◆ Problem ◆
Produce as output only the lines below starting at the line with "intros Hr Hj." and continuing through the line with "chaos_ok T c -> 0", each one exactly as written.

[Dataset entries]
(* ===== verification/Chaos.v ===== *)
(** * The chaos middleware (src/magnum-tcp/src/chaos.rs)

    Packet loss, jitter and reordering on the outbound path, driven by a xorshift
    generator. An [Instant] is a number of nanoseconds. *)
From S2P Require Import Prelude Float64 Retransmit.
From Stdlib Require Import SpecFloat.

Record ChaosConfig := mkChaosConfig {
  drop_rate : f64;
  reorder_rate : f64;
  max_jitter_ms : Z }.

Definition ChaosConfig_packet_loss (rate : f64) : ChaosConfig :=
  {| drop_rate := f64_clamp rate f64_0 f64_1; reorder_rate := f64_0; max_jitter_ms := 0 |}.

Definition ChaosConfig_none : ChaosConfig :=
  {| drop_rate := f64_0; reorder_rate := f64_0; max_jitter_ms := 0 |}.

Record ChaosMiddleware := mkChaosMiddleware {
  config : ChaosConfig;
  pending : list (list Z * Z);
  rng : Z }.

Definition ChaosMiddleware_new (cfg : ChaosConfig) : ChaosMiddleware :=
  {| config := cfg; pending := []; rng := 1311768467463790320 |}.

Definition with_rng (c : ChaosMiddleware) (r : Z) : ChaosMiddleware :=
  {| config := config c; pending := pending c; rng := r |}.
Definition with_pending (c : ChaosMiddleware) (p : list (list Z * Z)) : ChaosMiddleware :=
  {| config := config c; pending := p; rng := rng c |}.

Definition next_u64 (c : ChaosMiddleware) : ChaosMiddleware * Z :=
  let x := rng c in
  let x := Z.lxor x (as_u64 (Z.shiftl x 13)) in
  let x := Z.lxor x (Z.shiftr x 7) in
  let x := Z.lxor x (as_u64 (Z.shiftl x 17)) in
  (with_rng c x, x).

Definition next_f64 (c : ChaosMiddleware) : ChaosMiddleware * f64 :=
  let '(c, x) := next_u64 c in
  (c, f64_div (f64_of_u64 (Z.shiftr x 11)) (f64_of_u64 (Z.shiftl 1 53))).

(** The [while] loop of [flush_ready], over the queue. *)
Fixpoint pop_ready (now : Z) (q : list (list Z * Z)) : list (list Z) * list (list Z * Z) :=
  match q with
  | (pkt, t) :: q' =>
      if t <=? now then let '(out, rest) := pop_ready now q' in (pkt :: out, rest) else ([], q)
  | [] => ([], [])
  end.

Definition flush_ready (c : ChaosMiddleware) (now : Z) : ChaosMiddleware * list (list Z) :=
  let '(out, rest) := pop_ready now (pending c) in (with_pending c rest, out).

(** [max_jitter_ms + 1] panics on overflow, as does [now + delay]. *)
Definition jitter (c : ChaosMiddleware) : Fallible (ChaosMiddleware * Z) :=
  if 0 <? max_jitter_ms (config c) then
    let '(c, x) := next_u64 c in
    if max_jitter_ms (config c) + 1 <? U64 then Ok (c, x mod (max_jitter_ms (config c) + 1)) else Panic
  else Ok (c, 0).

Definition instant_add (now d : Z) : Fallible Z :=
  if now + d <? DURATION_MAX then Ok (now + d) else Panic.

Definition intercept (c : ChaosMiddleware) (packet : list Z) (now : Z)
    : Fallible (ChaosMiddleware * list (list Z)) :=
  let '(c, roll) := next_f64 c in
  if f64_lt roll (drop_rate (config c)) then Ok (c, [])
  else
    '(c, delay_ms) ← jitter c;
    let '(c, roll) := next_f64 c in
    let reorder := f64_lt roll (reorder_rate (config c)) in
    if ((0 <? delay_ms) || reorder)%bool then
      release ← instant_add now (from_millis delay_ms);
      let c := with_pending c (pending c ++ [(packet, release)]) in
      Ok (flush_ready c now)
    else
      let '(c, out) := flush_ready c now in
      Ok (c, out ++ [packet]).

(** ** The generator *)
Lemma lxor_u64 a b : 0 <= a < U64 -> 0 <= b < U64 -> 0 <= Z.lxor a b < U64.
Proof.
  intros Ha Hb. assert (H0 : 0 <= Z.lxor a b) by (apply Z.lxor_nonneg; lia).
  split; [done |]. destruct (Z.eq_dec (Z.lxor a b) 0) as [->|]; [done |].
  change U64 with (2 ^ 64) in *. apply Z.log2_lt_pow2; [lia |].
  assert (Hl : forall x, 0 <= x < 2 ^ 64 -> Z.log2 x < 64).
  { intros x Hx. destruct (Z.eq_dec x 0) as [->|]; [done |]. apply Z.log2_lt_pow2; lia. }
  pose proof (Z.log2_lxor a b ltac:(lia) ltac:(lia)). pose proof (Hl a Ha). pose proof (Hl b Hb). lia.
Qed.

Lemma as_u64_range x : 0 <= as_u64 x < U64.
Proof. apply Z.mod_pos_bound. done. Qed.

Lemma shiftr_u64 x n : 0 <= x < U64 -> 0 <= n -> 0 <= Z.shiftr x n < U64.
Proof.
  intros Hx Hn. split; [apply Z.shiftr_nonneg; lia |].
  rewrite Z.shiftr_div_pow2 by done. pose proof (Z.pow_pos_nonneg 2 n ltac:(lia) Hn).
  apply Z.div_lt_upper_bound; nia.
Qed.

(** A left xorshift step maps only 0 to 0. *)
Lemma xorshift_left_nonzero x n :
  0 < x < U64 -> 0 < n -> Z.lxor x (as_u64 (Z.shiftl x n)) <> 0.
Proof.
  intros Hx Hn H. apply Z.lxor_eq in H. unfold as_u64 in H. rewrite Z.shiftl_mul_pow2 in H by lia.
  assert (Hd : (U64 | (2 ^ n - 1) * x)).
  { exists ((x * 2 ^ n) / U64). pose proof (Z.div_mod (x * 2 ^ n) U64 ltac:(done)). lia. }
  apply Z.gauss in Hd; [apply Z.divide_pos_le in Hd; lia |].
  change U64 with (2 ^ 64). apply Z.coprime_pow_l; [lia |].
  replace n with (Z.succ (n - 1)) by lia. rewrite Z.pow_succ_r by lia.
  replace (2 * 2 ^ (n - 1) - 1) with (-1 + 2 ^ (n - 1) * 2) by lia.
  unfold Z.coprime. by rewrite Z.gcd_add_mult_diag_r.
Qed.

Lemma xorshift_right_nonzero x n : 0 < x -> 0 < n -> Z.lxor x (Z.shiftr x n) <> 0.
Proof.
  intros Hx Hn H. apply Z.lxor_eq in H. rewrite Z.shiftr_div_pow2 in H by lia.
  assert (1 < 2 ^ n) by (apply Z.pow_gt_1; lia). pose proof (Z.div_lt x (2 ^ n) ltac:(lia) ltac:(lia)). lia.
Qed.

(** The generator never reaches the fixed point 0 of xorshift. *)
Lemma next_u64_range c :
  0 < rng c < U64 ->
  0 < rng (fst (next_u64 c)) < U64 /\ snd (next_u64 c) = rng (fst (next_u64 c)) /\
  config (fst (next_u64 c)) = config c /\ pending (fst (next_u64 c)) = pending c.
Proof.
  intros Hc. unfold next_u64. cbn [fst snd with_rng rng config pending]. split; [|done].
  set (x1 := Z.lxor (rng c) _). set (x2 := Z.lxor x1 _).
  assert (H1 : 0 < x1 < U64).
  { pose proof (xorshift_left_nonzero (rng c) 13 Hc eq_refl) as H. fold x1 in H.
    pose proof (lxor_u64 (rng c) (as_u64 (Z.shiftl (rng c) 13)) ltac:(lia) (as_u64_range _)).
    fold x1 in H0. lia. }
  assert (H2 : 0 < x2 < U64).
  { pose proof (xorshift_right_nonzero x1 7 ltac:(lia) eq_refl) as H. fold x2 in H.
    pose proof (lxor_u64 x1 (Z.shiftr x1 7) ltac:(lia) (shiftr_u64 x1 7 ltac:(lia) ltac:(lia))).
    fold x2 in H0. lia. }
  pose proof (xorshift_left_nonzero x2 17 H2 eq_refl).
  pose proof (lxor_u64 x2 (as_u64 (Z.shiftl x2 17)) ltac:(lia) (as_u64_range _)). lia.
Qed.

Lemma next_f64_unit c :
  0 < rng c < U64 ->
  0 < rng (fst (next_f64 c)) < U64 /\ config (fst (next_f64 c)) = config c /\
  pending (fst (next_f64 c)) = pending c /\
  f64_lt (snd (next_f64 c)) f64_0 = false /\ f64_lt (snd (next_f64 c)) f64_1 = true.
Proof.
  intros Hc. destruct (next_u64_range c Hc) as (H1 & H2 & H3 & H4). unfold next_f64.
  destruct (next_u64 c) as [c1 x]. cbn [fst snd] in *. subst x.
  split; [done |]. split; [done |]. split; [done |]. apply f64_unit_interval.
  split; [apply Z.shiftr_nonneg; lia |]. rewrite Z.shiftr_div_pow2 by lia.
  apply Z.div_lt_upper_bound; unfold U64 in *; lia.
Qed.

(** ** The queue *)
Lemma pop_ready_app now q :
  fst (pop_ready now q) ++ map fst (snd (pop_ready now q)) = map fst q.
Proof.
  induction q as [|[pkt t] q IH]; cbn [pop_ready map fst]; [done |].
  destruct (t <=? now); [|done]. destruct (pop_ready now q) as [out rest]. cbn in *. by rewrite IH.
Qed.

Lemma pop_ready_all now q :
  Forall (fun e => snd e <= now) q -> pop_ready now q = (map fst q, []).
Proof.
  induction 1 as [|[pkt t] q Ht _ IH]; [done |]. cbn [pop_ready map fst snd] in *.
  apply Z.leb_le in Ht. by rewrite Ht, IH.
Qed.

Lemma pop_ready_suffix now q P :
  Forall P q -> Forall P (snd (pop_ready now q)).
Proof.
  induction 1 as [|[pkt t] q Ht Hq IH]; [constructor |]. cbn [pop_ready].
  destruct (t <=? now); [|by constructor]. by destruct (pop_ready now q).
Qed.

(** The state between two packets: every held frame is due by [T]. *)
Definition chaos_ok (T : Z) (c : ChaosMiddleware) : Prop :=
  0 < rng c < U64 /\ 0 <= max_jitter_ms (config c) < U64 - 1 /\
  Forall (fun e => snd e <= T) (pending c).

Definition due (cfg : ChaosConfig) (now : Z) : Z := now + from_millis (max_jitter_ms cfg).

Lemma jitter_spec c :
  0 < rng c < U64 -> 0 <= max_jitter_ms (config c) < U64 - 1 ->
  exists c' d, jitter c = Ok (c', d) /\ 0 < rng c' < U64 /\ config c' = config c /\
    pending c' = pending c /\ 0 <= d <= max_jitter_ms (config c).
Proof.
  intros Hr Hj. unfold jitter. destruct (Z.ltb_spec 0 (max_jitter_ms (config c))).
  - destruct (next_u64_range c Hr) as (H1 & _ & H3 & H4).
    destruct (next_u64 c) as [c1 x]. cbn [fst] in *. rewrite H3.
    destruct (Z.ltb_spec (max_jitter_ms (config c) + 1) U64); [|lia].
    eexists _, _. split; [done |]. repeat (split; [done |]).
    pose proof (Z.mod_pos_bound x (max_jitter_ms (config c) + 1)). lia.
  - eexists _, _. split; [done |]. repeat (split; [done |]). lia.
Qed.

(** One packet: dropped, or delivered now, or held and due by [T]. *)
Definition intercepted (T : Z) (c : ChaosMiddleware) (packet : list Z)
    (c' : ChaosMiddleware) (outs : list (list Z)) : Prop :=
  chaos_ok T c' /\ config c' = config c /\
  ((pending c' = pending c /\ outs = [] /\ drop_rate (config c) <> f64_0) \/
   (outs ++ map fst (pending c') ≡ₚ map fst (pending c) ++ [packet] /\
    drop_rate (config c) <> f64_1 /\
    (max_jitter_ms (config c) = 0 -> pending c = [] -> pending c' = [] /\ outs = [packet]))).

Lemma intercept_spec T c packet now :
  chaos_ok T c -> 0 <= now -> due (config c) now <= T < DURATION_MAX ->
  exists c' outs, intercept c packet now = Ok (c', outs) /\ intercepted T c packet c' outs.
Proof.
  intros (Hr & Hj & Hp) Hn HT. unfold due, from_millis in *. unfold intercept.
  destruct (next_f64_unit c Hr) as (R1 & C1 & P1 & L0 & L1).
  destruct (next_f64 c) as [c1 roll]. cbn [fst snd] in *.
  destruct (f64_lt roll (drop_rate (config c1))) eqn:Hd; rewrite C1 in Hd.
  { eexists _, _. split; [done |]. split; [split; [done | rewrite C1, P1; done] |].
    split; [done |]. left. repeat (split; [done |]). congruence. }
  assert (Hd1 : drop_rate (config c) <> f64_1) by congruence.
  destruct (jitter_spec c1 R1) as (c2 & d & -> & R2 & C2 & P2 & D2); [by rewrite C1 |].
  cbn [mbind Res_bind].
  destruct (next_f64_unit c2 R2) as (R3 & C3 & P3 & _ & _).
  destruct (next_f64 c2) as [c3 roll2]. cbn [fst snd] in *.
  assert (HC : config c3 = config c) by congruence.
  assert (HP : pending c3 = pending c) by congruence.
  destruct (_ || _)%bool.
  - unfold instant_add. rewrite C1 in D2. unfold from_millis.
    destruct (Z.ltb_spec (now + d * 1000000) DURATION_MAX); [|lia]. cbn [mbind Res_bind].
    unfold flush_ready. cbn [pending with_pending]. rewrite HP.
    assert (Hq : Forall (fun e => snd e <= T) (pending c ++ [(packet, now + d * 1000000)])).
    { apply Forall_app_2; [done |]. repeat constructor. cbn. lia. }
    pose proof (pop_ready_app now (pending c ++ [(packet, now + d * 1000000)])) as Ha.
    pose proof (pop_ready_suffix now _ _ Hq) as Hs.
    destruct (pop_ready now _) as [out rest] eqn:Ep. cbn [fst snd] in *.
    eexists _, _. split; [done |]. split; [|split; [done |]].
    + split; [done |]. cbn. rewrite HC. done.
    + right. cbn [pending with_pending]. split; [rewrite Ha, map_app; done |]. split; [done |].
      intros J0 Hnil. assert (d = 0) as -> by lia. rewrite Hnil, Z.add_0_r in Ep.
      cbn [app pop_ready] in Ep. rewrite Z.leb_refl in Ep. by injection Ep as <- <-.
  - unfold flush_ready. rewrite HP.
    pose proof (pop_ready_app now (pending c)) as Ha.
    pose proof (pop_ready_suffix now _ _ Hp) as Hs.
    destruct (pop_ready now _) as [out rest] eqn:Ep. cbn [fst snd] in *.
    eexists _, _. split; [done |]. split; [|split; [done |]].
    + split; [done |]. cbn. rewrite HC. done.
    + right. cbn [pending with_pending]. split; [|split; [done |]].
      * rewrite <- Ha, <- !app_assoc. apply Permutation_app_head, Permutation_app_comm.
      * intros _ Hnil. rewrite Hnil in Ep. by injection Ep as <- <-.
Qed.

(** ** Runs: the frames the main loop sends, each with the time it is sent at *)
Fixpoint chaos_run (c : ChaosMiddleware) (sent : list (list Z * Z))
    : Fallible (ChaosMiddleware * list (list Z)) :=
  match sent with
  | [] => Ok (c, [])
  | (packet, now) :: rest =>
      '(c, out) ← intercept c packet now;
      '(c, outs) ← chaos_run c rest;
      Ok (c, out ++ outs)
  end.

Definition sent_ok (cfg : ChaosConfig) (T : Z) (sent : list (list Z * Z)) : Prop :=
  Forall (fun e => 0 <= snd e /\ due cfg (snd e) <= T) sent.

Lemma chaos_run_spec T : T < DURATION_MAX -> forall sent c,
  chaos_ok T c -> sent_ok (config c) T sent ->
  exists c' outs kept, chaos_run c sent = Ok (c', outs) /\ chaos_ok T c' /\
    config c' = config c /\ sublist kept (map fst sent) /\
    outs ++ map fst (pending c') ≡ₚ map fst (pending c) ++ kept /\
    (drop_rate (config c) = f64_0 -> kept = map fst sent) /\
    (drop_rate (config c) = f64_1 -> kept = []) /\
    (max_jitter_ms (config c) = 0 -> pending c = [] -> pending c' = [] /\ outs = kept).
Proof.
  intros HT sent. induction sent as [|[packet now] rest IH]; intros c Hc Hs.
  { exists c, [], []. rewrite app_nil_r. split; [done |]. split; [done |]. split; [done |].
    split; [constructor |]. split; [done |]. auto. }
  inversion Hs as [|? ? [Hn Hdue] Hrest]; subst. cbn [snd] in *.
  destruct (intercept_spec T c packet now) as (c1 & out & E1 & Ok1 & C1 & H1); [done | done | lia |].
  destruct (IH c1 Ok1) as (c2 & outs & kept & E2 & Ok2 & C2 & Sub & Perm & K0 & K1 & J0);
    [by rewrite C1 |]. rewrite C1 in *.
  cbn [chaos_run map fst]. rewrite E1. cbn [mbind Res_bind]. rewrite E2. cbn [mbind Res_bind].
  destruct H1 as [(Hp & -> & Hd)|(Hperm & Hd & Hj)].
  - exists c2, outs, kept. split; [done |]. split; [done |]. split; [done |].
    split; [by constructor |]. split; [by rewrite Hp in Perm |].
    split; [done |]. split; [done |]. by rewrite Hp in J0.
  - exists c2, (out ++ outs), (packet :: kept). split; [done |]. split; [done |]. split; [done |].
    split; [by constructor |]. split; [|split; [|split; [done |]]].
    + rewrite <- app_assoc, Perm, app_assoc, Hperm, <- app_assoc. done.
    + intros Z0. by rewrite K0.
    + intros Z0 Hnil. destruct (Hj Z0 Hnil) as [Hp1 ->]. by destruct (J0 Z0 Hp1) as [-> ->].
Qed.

◆ Exercise solution ◆
  intros Hr Hj. unfold jitter. destruct (Z.ltb_spec 0 (max_jitter_ms (config c))).
  - destruct (next_u64_range c Hr) as (H1 & _ & H3 & H4).
    destruct (next_u64 c) as [c1 x]. cbn [fst] in *. rewrite H3.
    destruct (Z.ltb_spec (max_jitter_ms (config c) + 1) U64); [|lia].
    eexists _, _. split; [done |]. repeat (split; [done |]).
    pose proof (Z.mod_pos_bound x (max_jitter_ms (config c) + 1)). lia.
  - eexists _, _. split; [done |]. repeat (split; [done |]). lia.
Qed.

(** One packet: dropped, or delivered now, or held and due by [T]. *)
Definition intercepted (T : Z) (c : ChaosMiddleware) (packet : list Z)
    (c' : ChaosMiddleware) (outs : list (list Z)) : Prop :=
  chaos_ok T c' /\ config c' = config c /\
  ((pending c' = pending c /\ outs = [] /\ drop_rate (config c) <> f64_0) \/
   (outs ++ map fst (pending c') ≡ₚ map fst (pending c) ++ [packet] /\
    drop_rate (config c) <> f64_1 /\
    (max_jitter_ms (config c) = 0 -> pending c = [] -> pending c' = [] /\ outs = [packet]))).

Lemma intercept_spec T c packet now :
  chaos_ok T c -> 0 <= now -> due (config c) now <= T < DURATION_MAX ->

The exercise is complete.